I’m not a gigantic fan of simply eating crab cracked from the shell. I feel it lacks luster. I usually eat one crab per season this way. I’ll sit down with an old cafeteria tray that I inherited from my dad (who stole them from somewhere and are useful for this). I sit down, bibbed, dipping the crab in butter that’s been salted with some sort of herbal salt, this one is the best yet!
I prefer cooking with crab. Crab enchiladas with green sauce are always my go-to. Ricotta crab raviolis are another favorite, as is simply boiling up pasta and tossing in crab with lemon, butter, and parsley. I love making crab shell stock and using it for seafood stews and soups. I will never complain about having some left over to toss onto a green salad, either. Whatever you do with it, this herbal salt will make it more vibrant.
One thing I always notice during crab season is that there isn’t much information about cooking and cleaning them. I figured this would be a great time to change that so next year when I try to remember how, I can look at my own notes cemented inside of this blog post. Click here to learn how to cook and clean crab.
Bolinas Seafood Salt
Makes about 2 cups
Bright, flavorful, and multi-layered is how I’d describe this Bolinas Seafood Salt. It captures the fragrance of the seascape with foraged fennel seeds, fronds, and flowers. Lots of local citrus zest and vibrant fresh herbs like chives, parsley, and celery leaf are mingled with a myriad of spices that keep this salt versatile. This is not a New Orleans style seafood seasoning. It’s fresh and makes you want to use it on healthy seasonal goods like citrus and crab.
I use a mortar and pestle to crush the seeds. It’s easy and quick. While you can substitute the ground versions, oftentimes I find the ground stuff way too fine, which drastically alters the flavor and makes the salt mixture ultra-potent.

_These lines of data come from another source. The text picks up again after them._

(** A repetition splits the text it is given. *)
Lemma rep_split (p : ascii -> bool)
  (k : option ascii -> string -> option string) (s : string) :
  ∀ (n : nat) (prev : option ascii) (m : string),
    rep p k n prev s = Some m →
    ∃ run rest prev' m',
      s = run +:+ rest ∧ m = run +:+ m' ∧ all_chars p run = true
      ∧ (n ≤ String.length run)%nat ∧ k prev' rest = Some m'.
Proof.
  induction s as [|c s IH]; intros n prev m; simpl.
  - destruct n; [|done]. intros Hk.
    exists EmptyString, EmptyString, prev, m. by repeat split.
  - assert (Hstop : match n with
                    | O => k prev (String c s)
                    | S _ => None
                    end = Some m →
                    ∃ run rest prev' m',
                      String c s = run +:+ rest ∧ m = run +:+ m'
                      ∧ all_chars p run = true
                      ∧ (n ≤ String.length run)%nat
                      ∧ k prev' rest = Some m').
    { destruct n; [|done]. intros Hk.
      exists EmptyString, (String c s), prev, m. by repeat split. }
    destruct (p c) eqn:Hpc; [|done].
    destruct (rep p k (Nat.pred n) (Some c) s) as [t|] eqn:Hrep; simpl;
      [|done].
    intros [= <-].
    destruct (IH _ _ _ Hrep)
      as (run & rest & prev' & m' & -> & -> & Hall & Hlen & Hk).
    exists (String c run), rest, prev', m'. simpl. rewrite Hpc, Hall.
    repeat split; [lia|done].
Qed.

(** What a pattern matches at a place is the beginning of the text there. *)
Lemma match_here_prefix (r : list atom) :
  ∀ prev s m, match_here r prev s = Some m → ∃ q, s = m +:+ q.
Proof.
  induction r as [|a r IH]; intros prev s m.
  - intros [= <-]. by exists s.
  - destruct a as [p|p n|].
    + simpl. destruct s as [|c s]; [done|]. destruct (p c); [|done].
      intros (t & Ht & ->)%StrFacts.cons_match_some.
      destruct (IH _ _ _ Ht) as [q ->]. by exists q.
    + intros (run & rest & prev' & m' & -> & -> & _ & _ & Hk)%rep_split.
      destruct (IH _ _ _ Hk) as [q ->]. exists q.
      by rewrite append_assoc.
    + intros Hm%StrFacts.wordb_sound. eauto.
Qed.

(** What [search] returns occurs in the text searched. *)
Lemma search_occurs (r : list atom) (s m : string) :
  search r s = Some m → str_in m s = true.
Proof.
  unfold search. generalize (@None ascii) as prev.
  induction s as [|c s IH]; intros prev; cbn [search_from].
  - destruct (match_here r prev EmptyString) as [t|] eqn:E; [|done].
    intros [= <-]. apply match_here_prefix in E as [q Hq].
    apply str_in_spec. by exists EmptyString, q.
  - destruct (match_here r prev (String c s)) as [t|] eqn:E.
    + intros [= <-]. apply match_here_prefix in E as [q Hq].
      apply str_in_spec. by exists EmptyString, q.
    + intros Hs%IH. apply (StrFacts.str_in_app_r m (String c "") s Hs).
Qed.

(** The search goes on after a place where the pattern does not match. *)
Lemma search_from_skip (r : list atom) (prev : option ascii) (c : ascii)
  (s : string) :
  match_here r prev (String c s) = None →
  search_from r prev (String c s) = search_from r (Some c) s.
Proof. intros H. simpl. by rewrite H. Qed.

Lemma search_from_here (r : list atom) (prev : option ascii)
  (s m : string) :
  match_here r prev s = Some m → search_from r prev s = Some m.
Proof. intros H. destruct s; simpl; by rewrite H. Qed.

(** A pattern that begins with a character does not match where the
    text has another one. *)
Lemma lit_miss (a : ascii) (r : list atom) (prev : option ascii)
  (c : ascii) (s : string) :
  Ascii.eqb a c = false →
  match_here (lit a :: r) prev (String c s) = None.
Proof.
  intros H.
  change (match_here (lit a :: r) prev (String c s))
    with (if Ascii.eqb a c
          then cons_match c (match_here r (Some c) s) else None).
  by rewrite H.
Qed.
(** * Expense Management MCP server: the tools of [mcp_server/server.py]

    The server exposes eight tools over one SQLite database with two
    tables, [categories] and [expenses].  Every tool opens a connection,
    runs one or two SQL statements and returns a string: either an
    f-string message or [json.dumps] of a list or dict.

    The embedding has three layers, each following the source:
      - the tables as lists of rows in rowid order ([db]);
      - the SQL operators the statements use ([Sql]: LEFT JOIN, GROUP BY,
        SUM, COUNT, COALESCE, ORDER BY ... DESC);
      - the tools themselves, as functions [db -> reply * db].

    Amounts are Python floats stored in a numeric column; they are
    modelled as exact rationals [Q], so rounding is not part of the
    model and equalities between regrouped sums are stated with [==].
    Timestamps are the TEXT values SQLite stores; they are compared
    bytewise, as SQLite's default collation does.

    Python ints are unbounded ([Z]); SQLite integers are signed 64-bit.
    [cursor.execute] binds its parameters before the statement runs and
    raises [OverflowError] for an int outside that range, so a tool that
    passes an [id] or [category_id] to a statement can end in that
    exception, leaving the database as it found it. *)

From Stdlib Require Import ZArith QArith Qminmax String Ascii List Bool Lia.
From Stdlib Require Import Permutation Sorted OrderedTypeEx.
Import ListNotations.

Set Implicit Arguments.
Set Warnings "-register-all".

(* ================================================================== *)
(** ** Values returned to the caller *)

(** What [json.dumps] is applied to. *)
Inductive json : Type :=
| JNull
| JInt (n : Z)
| JNum (q : Q)
| JStr (s : string)
| JList (items : list json)
| JDict (fields : list (string * json)).

(** An f-string before rendering: literal text and interpolated values. *)
Inductive piece : Type :=
| Lit (s : string)
| FmtInt (n : Z)
| FmtNum (q : Q)
| FmtStr (s : string).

½ cup packed parsley leaves, finely chopped
½ cup packed celery leaves, finely chopped
¼ cup finely chopped chives
2 tablespoons finely chopped fennel fronds
2 tablespoons finely chopped thyme leaves
1 tablespoon finely chopped mint leaves
1 Cherry Bomb red chili pepper, deseeded and finely chopped
1 tablespoon rainbow peppercorns, finely crushed
½ teaspoon Tasmanian pepper-berries, finely crushed (optional)
1 tablespoon yellow mustard seeds, finely crushed
1 teaspoon fennel seeds, finely crushed
¼ teaspoon celery seeds, finely crushed
2 teaspoons Aleppo pepper
1 teaspoon cayenne pepper
1 teaspoon garlic powder
1 teaspoon onion powder
1 tablespoon pomelo zest
1 tablespoon lemon zest
2 teaspoons lime zest
1 tablespoon fennel flowers (optional)
½ cup Fleur de Sel
2 cups Maldon flake salt
Pre-heat oven to 200°F.
Mix together all fresh herbs, zests, seeds, flowers, chili, and spices. Gently fold into the salts and mix. Use your fingers to make sure the herbs, zests, and spices are well incorporated into the salt. Place the salt/herb mix on a baking sheet covered with parchment paper so that it’s spread evenly across the entire sheet and flat. Place in the oven, and bake for about 15 -17 minutes or until the herbs seem to have lost most moisture. They should not be totally dried out and still look greenish. Store in a small bowl on your counter for a few weeks. This is a fresh herb salt, not designed for long term storage.